6. If reserved items are incorporated as essential components in the purchaser's premises, the purchaser assigns the claims resulting from the sale of the property or land rights with all subsidiary rights to the entrepreneur.
7. If the value of the collateral for the entrepreneur under the above provisions exceeds the value of the entrepreneur's claims by a total of more than 20%, the entrepreneur shall, at the request of the purchaser, release collateral of his choice
8. In case of breach of contract by the customer, in particular in the event of a delay in payment, the seller is entitled to take back the delivered goods after a reminder and a declaration of withdrawal and the customer is obliged to surrender the goods. If the customer has fulfilled the contract, the entrepreneur has to return the items.
 
§ 9 Payment
1. Unless otherwise agreed, the invoices of the entrepreneur shall be payable without deduction after invoicing.
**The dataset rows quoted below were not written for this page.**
Lemma orphan_class_not_processed_witness :
  parse_nace_activities orphan_then_section = Ok orphan_then_section_records /\
  (exists st st',
     main_loop (Py.split [LF] orphan_then_section) (Py.range 0 0) init_state
       = Ok st /\
     step (Py.split [LF] orphan_then_section) 0 st = Ok st' /\
     activities st' = [] /\
     processed_codes st' = [] /\
     current_section st' = current_section st /\
     current_division st' =
       (if Py.eqb (firstn 2 (lit "01.11"))
             (Ancestor.code (current_division st))
        then current_division st
        else Ancestor.mk (firstn 2 (lit "01.11")) [] []) /\
     current_group st' =
       (if Py.eqb (firstn 4 (lit "01.11")) (Ancestor.code (current_group st))
        then current_group st
        else Ancestor.mk (firstn 4 (lit "01.11")) [] []) /\
     Ancestor.code (current_division st') = firstn 2 (lit "01.11") /\
     Ancestor.code (current_group st') = firstn 4 (lit "01.11")) /\
  In (lit "01.11") (map class_code orphan_then_section_records).
Proof.
  split; [vm_compute; reflexivity|].
  apply (orphan_class_not_processed orphan_then_section
           orphan_then_section_records 0 1 2
           (lit "01.11") (lit "Growing of cereals")
           (lit "Growing of cereals")).
  - vm_compute; reflexivity.
  - intros j Hj. inversion Hj.
  - vm_compute; reflexivity.
  - vm_compute; discriminate.
  - auto.
  - vm_compute; reflexivity.
Defined.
For deliveries with a total value of less than € 500.00, the contractor will deliver cash on delivery plus freight and packaging
2. The entrepreneur expressly reserves the right to refuse checks or bills of exchange. Acceptance always takes place only on account of performance. Discount and exchange charges shall be borne by the Purchaser and shall be payable immediately.
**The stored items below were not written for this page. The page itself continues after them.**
(** X18: a reply that parses to an object with a key the input schema does
    not declare (a system field such as [ItemID], for one) is refused with
    500 right after the input validation: nothing is classified, put or
    cached. *)
Theorem reply_with_unknown_key_is_refused
    sha256_hex JSON_parse JSON_stringify formats env event w s span
    (m : gmap string json) k x :
  parsed sha256_hex JSON_parse env event w s span (JObj m) ->
  m !! k = Some x ->
  k ∉ known_properties ->
  let run := handler sha256_hex JSON_parse JSON_stringify formats env event w in
  statusCode run.1 = 500
  /\ body run.1
     = JSON_stringify
         (error_body "Invalid data format received from external service.")
  /\ calls run.2
     = (calls w ++ [ CacheGet (sha256_hex (normalizeName s));
                     StoreQuery (normalizeName s); Generate s;
                     JsonParse span; ValidateInput (JObj m) ])%list
  /\ cache run.2 = cache w.
Proof.
  intros Hparsed Hk Hunknown run. subst run.
  rewrite (handler_row sha256_hex JSON_parse JSON_stringify formats env
             event w (InputSchemaViolation s span (JObj m))).
  - repeat split; reflexivity.
  - apply A_input_violation; [exact Hparsed|].
    exact (input_rejects_unknown formats m k x Hk Hunknown).
Qed.

Lemma reply_with_unknown_key_is_refused_witness :
  let with_id := <["ItemID" := JStr "made-up"]> Fixture.ginger_fields in
  statusCode
    (handler Fixture.sha256_hex (fun _ => Some (JObj with_id))
             Fixture.JSON_stringify Fixture.formats
             (Fixture.env (Some "{...}")) (Fixture.request "ginger")
             Fixture.cold).1 = 500.
Proof.
  intros with_id.
  apply (reply_with_unknown_key_is_refused Fixture.sha256_hex
           (fun _ => Some (JObj with_id)) Fixture.JSON_stringify
           Fixture.formats (Fixture.env (Some "{...}"))
           (Fixture.request "ginger") Fixture.cold "ginger" "{...}"
           with_id "ItemID" (JStr "made-up")).
  - exists "{...}". open_fixture. exists "{...}". open_fixture.
  - apply lookup_insert_eq.
  - by_evaluation.
Defined.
3. If the entrepreneur becomes aware of circumstances which call into question the creditworthiness of the purchaser, which in particular does not settle a check or terminate his payments, the entrepreneur is entitled to pay the entire residual debt, even if he has accepted checks. In this case, the entrepreneur is also entitled to demand advance payments or security payments.
4. If the Purchaser definitively terminates his payments and / or if insolvency proceedings are applied for his assets, the entrepreneur is also entitled to withdraw from the part of the contract which has not yet been fulfilled.
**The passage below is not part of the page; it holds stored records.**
(** * KernelDMD: delay-embedded kernel DMD on top of a Nystroem kernel model

    A shallow embedding of [DSA/kerneldmd.py].  The class [KernelDMD] is a
    thin subclass of the [NystroemKernel] model of the kooplearn library: it
    builds Hankel (delay-embedded) contexts from trajectories, hands them to
    the inherited [fit] and [predict], and does the shape bookkeeping.

    - numpy arrays are a shape together with the row-major list of their
      elements; the scalar type is abstract (no statement depends on
      floating-point rounding);
    - Python exceptions are values of [exn]; a method is a computation on the
      object's attributes that also records the library calls it makes;
    - kooplearn's [traj_to_contexts], [NystroemKernel.fit] and
      [NystroemKernel.predict], and numpy's linear algebra, are taken as
      given: they are the variables of the section. *)

From Stdlib Require Import String List Arith ZArith Lia Bool.
Import ListNotations.

Set Implicit Arguments.

(** ** Exceptions and results *)

Inductive exn : Type :=
| NotImplementedError
| IndexError
| ValueError
| TypeError
| AttributeError
| LibraryError (code : nat).

Inductive result (A : Type) : Type :=
| Ok (a : A)
| Raise (e : exn).

Arguments Ok {A} a.
Arguments Raise {A} e.

Definition result_bind {A B} (r : result A) (k : A -> result B) : result B :=
  match r with
  | Ok a => k a
  | Raise e => Raise e
  end.

(** ** Lists cut into blocks *)

(** [chunks n k l]: the first [k] consecutive blocks of [n] elements of [l]. *)
Fixpoint chunks {A} (n k : nat) (l : list A) : list (list A) :=
  match k with
  | 0 => []
  | S k' => firstn n l :: chunks n k' (skipn n l)
  end.

Definition size_of (sh : list nat) : nat := fold_right Nat.mul 1 sh.

Fixpoint shape_eqb (a b : list nat) : bool :=
  match a, b with
  | [], [] => true
  | x :: a', y :: b' => (x =? y) && shape_eqb a' b'
  | _, _ => false
  end.

Section NdArray.

(** The scalar type of the arrays, and the value [np.zeros] fills with. *)
Variable F : Type.
Variable zero : F.

(** ** numpy arrays *)

Record ndarray : Type := mk_nd { shape : list nat; elems : list F }.

Definition ndim (a : ndarray) : nat := length (shape a).

(** The elements agree in number with the shape. *)
Definition well_formed (a : ndarray) : Prop :=
  length (elems a) = size_of (shape a).

(** [a[np.newaxis, :, :]] *)
Definition newaxis (a : ndarray) : ndarray := mk_nd (1 :: shape a) (elems a).

(** [len(a)] *)
Definition nd_len (a : ndarray) : result nat :=
  match shape a with
  | [] => Raise TypeError
  | k :: _ => Ok k
  end.

(** [a[i]] for a non-negative integer [i] *)
Definition nd_item (a : ndarray) (i : nat) : result ndarray :=
  match shape a with
  | [] => Raise IndexError
  | k :: sh =>
      if i <? k
      then Ok (mk_nd sh (firstn (size_of sh) (skipn (i * size_of sh) (elems a))))
      else Raise IndexError
  end.

(** [np.concatenate((a, b), axis=0)] *)
Definition concatenate (a b : ndarray) : result ndarray :=
  match shape a, shape b with
  | ka :: sa, kb :: sb =>
      if shape_eqb sa sb
      then Ok (mk_nd (ka + kb :: sa) (elems a ++ elems b))
      else Raise ValueError
  | _, _ => Raise ValueError
  end.

(** [np.zeros(sh)] *)
Definition zeros (sh : list nat) : ndarray := mk_nd sh (repeat zero (size_of sh)).

(** [a.squeeze()]: every axis of length one is dropped. *)
Definition squeeze (a : ndarray) : ndarray :=
  mk_nd (filter (fun d => negb (d =? 1)) (shape a)) (elems a).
5. The contractor is entitled, despite the other provisions of the customer, to make payments initially to his older debts. The contractor will inform the customer of this type of settlement. If costs and interest have already been incurred, the entrepreneur is entitled to charge the payment first on the costs, then on the interest and lastly on the main performance.
6. If the customer is in default of payment, the entrepreneur shall be entitled to charge the respective statutory default interest. The assertion of a further delay of delay of the entrepreneur is reserved. In the cases described above, the customer remains unaffected to prove a lesser loss, which is then decisive.
7. Offsetting by the purchaser is excluded, as long as they are not legally established or not challenged by the contractor.
 
§ 10 Applicable Law, Jurisdiction, Non-Partiality
1. The law of the Federal Republic of Germany applies to these terms and conditions and the entire legal relations between the entrepreneur and the customer, with the exception of the UN purchase law.
2. If the purchaser is a merchant within the meaning of the Handelsgesetzbuch, a legal person of public law or a public special fund, the place of business of the entrepreneur is exclusive jurisdiction for all disputes arising directly or indirectly from the contractual relationship.
3. Should a provision in these terms and conditions be or become invalid, the validity of all other provisions and agreements between the customer and the customer shall remain unaffected.